Editor: There are few subjects that arouse more passion these days than globalization. People tend to be either very much in favor of it or very much opposed. Will you share with us your thoughts on this?
Jones Parry: Globalisation has become inevitable. We cannot duck it. It has brought us many advantages, but sadly, there are many downsides, such as the ease with which terrorism and proliferation can flourish. So it needs a more joined-up effective response to tackle the problems, and better use made of the opportunities. I don't think that you can put this particular genie back in the bottle.
Editor: Since the end of the Cold War the United States has been the world's only superpower. How has this affected the international discussion? And particularly the concept of multilateralism in that discussion?
Jones Parry: We have all had to come to terms, and that includes the United States, with American power. The UK has always found it comfortable to work with the United States, and to pursue multilateral responses where this route can produce positive results. Practice has shown that in a range of areas (e.g. NATO, the World Trade Organisation, the IAEA) the U.S. has worked consistently for multilateral solutions.
Editor: Would you share with us your thoughts about the United Nations? How has its role changed since the end of the Cold War?
Jones Parry: I believe the United Nations has become more efficient since the end of the Cold War, as the old stand-off was replaced by a need for international intervention. The UN today, on the ground in Afghanistan and in Liberia, demonstrates clearly why it is needed - to tackle injustice, to promote stability and order, to alleviate poverty, and to offer hope. As we face global problems, so a global organisation is essential, and it is only the United Nations which has the universality of membership and the means to contribute.
Editor: Structural change at the UN has been under discussion for a considerable time - I am thinking of the composition of the Security Council and of the variety of agendas that clash in the General Assembly - as well as the need for increased efficiency in the organization's activities and operations.
Jones Parry: Change is underway at the United Nations.
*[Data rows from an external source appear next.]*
Lemma sound_union k branches answers :
  let node := GpuUnion k branches in
  built node -> well_formed node -> Forall2 sound branches answers -> sound node (concat answers).
Proof.
  intros node Hb Hw Hs. assert (Hk : kind node <> Sink) by (destruct (not_sink _ Hb) as [|(? & ? & ? & ?)]; done).
  pose proof (own_requirements _ Hw) as Hv. cbn in Hv. change k with (kind node) in Hv.
  rewrite (schema_declared node Hb Hk) in Hv. destruct Hb as [Hb _]. split.
  - declared_layout Hb node. split; cbn; try done.
    + clear -Hs. induction Hs as [|b lanes branches answers [[Hn _ _ _] _ _] _ IH]; [done|].
      cbn [map concat sum_list sum_list_with foldr]. rewrite length_app, IH, Hn. done.
    + intros lane batch (lanes & Hl & Hin)%elem_of_concat Hbatch.
      destruct (answer_of _ _ _ Hs Hl) as (b & Hb' & [[_ _ Ho _] _ _]). eapply agreed_order; eauto.
    + intros lane (lanes & Hl & Hin)%elem_of_concat.
      destruct (answer_of _ _ _ Hs Hl) as (b & Hb' & [[_ _ _ Hbl] _ _]).
      destruct (agreed_batch_layout branches) eqn:Ha; [|done].
      specialize (Hbl lane Hin). by rewrite (agreed_batches _ _ Hb' Ha) in Hbl.
  - intros lane row (lanes & Hl & Hin)%elem_of_concat Hr.
    destruct (answer_of _ _ _ Hs Hl) as (b & Hb' & [_ Hwd _]). rewrite (Hwd lane row Hin Hr).
    by eapply branch_widths.
  - by declared_layout Hb node.
Qed.

Lemma interleave_ok k branches : validate_interleave k branches = Ok () ->
  check_branch_schemas "GpuInterleave" (kind_schema k) branches = Ok ()
  /\ forall b, b ∈ branches ->
     n (input_layout b) = n (input_layout (branches !!! 0))
     /\ key_distribution (input_layout b) = key_distribution (input_layout (branches !!! 0)).
Proof.
  unfold validate_interleave, PlanResult. rewrite seq_ok, for_each_ok. intros [Hs Hall]. split; [done|].
  intros b Hb. destruct branches as [|first rest]; [by apply not_elem_of_nil in Hb|]. cbn in Hall |- *.
  apply elem_of_cons in Hb as [->|Hb]; [done|]. specialize (Hall b Hb).
  apply ensure_iff, andb_true_iff in Hall as [Hn%Nat.eqb_eq Hk%bool_decide_eq_true]. done.
Qed.

Lemma sound_interleave k branches answers out :
  let node := GpuInterleave k branches in
  built node -> well_formed node -> branches <> [] -> Forall2 sound branches answers ->
  (forall lanes, lanes ∈ answers -> length lanes = length out) ->
  (forall i lane, out !! i = Some lane -> lane ≡ₚ concat (omap (fun lanes : list Lane => lanes !! i) answers)) ->
  sound node out.
Proof.
  intros node Hb Hw Hne Hs Hlen Ho.
  assert (Hk : kind node <> Sink) by (destruct (not_sink _ Hb) as [|(? & ? & ? & ?)]; done).
  pose proof (own_requirements _ Hw) as Hv. apply interleave_ok in Hv as [Hsch Hsame]. change k with (kind node) in Hsch.
  rewrite (schema_declared node Hb Hk) in Hsch. destruct Hb as [Hb _].
  assert (Hfirst : exists first lanes, first = branches !!! 0 /\ first ∈ branches /\ lanes ∈ answers /\ sound first lanes).
  { destruct Hs as [|b lanes bs ls Hb' Hs]; [done|]. exists b, lanes. split_and!; try done; apply list_elem_of_here. }
  destruct Hfirst as (first & lanes0 & Hf & Hfin & Hl0 & [[Hn0 _ _ _] _ Hks0]).
  assert (Hbatch : forall lane batch i, out !! i = Some lane -> batch ∈ lane ->
    exists b lanes lane0, b ∈ branches /\ sound b lanes /\ lanes ∈ answers /\ lanes !! i = Some lane0 /\ batch ∈ lane0).
  { intros lane batch i Hi Hin. rewrite (Ho i lane Hi) in Hin.
    apply elem_of_concat in Hin as (lane0 & (lanes & Hl & Hli)%list_elem_of_omap & Hin).
    destruct (answer_of _ _ _ Hs Hl) as (b & Hb' & Hsb). eauto 10. }
  split.
  - declared_layout Hb node. cbn. split; cbn.
    + rewrite <- Hf, <- Hn0. symmetry. by apply Hlen.
    + rewrite <- Hf. destruct (key_distribution (input_layout first)) as [|ks] eqn:Hkd; [done|].
      intros i rows row Hi Hr. apply map_lookup_Some in Hi as (lane & Hi & ->).
      apply elem_of_concat in Hr as (batch & Hin & Hr).
      destruct (Hbatch lane batch i Hi Hin) as (b & lanes & lane0 & Hb' & [[_ Hh _ _] _ _] & Hl & Hli & Hin0).
      destruct (Hsame b Hb') as [_ Hkb]. rewrite Hkb, <- Hf, Hkd in Hh. cbn in Hh.
      rewrite length_map, <- (Hlen lanes Hl), <- (length_map (@concat Row)).
      apply (Hh i (concat lane0)); [by apply map_lookup_Some; eauto|]. apply elem_of_concat. eauto.
    + intros lane batch Hin Hbin. apply list_elem_of_lookup in Hin as [i Hi].
      destruct (Hbatch lane batch i Hi Hbin) as (b & lanes & lane0 & Hb' & [[_ _ Hord _] _ _] & Hl & Hli & Hin0).
      eapply agreed_order; [exact Hb'|]. eapply Hord; [by eapply list_elem_of_lookup_2|done].
    + intros lane Hin. destruct branches as [|b [|b' rest]]; [done| |done]. cbn.
      destruct (agreed_batch_layout [b]) eqn:Ha; [|done]. cbn.
      apply list_elem_of_lookup in Hin as [i Hi]. rewrite (Ho i lane Hi).
      inversion Hs as [|? lanes ? ls [[_ _ _ Hbl] _ _] Hs' ]; subst. inversion Hs'; subst. cbn.
      destruct (lanes !! i) as [lane0|] eqn:Hli; cbn; [|lia]. rewrite app_nil_r.
      specialize (Hbl lane0 ltac:(by eapply list_elem_of_lookup_2)).
      by rewrite (agreed_batches _ b (list_elem_of_here _ _) Ha) in Hbl.
  - intros lane row Hin (batch & Hbin & Hr)%elem_of_concat. apply list_elem_of_lookup in Hin as [i Hi].
    destruct (Hbatch lane batch i Hi Hbin) as (b & lanes & lane0 & Hb' & [_ Hwd _] & Hl & Hli & Hin0).
    rewrite (Hwd lane0 row); [by eapply branch_widths|by eapply list_elem_of_lookup_2|].
    apply elem_of_concat. eauto.
  - declared_layout Hb node. cbn. by rewrite <- Hf.
Qed.

(** ** The tree *)
Notation computes := (computes null mark place value_cmp eval keep joins read_rows).

(** What a scan reads has the columns it was asked for, or the row marker alone. *)
Definition read_width : Prop := forall file projection groups row, row ∈ read_rows file projection groups ->
  length row = if rows_only projection then 1 else length projection.

Lemma sound_branches branches answers :
  Forall2 computes branches answers ->
  (forall b, b ∈ branches -> forall lanes, computes b lanes -> sound b lanes) -> Forall2 sound branches answers.
Proof. intros Hf. induction Hf; intros Hs; constructor; [apply Hs; set_solver|apply IHHf; set_solver]. Qed.

Lemma fed_branches k branches : built (GpuInterleave k branches) -> well_formed (GpuInterleave k branches) ->
  branches <> [].
Proof.
  intros [Hb _] Hw. assert (Hk : kind (rebuild (GpuInterleave k branches)) = k) by (by rewrite Hb).
  cbn in Hk. exact (intermediate_is_fed _ Hw _ _ (eq_sym Hk)).
Qed.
Kofi Annan set in train a series of reforms to make the organisation more efficient and implement change management. More is necessary, particularly to prioritise activities, and to ensure a coherent, integrated approach from all parts of the UN family. Structural change is inevitably linked to membership of the Security Council. Let us see what the Secretary-General's High Level Panel produces by way of recommendations. They are due to report in December 2004 on the challenges which the international community faces, and the best multilateral response to them. They have been encouraged to promote structural change where this would facilitate a response to today's challenges. Better co-ordination and integration with the activities of the World Bank and IMF are desirable. Improved institutional arrangements between ECOSOC - the UN's Economic and Social Council - and the World Bank and IMF are in place and are starting to facilitate co-ordination.
Editor: What about the future? Are you optimistic about the multilateral discussion and the role of the United Nations?
Jones Parry: Yes, I am a committed optimist. Multilateral responses are invariably preferable, if not always attainable. But you should strive for global responses to global problems, and the UN will have a major part to play. The extent to which it plays that part will depend upon its own ability to change, and its capacity to deliver results through multilateralism.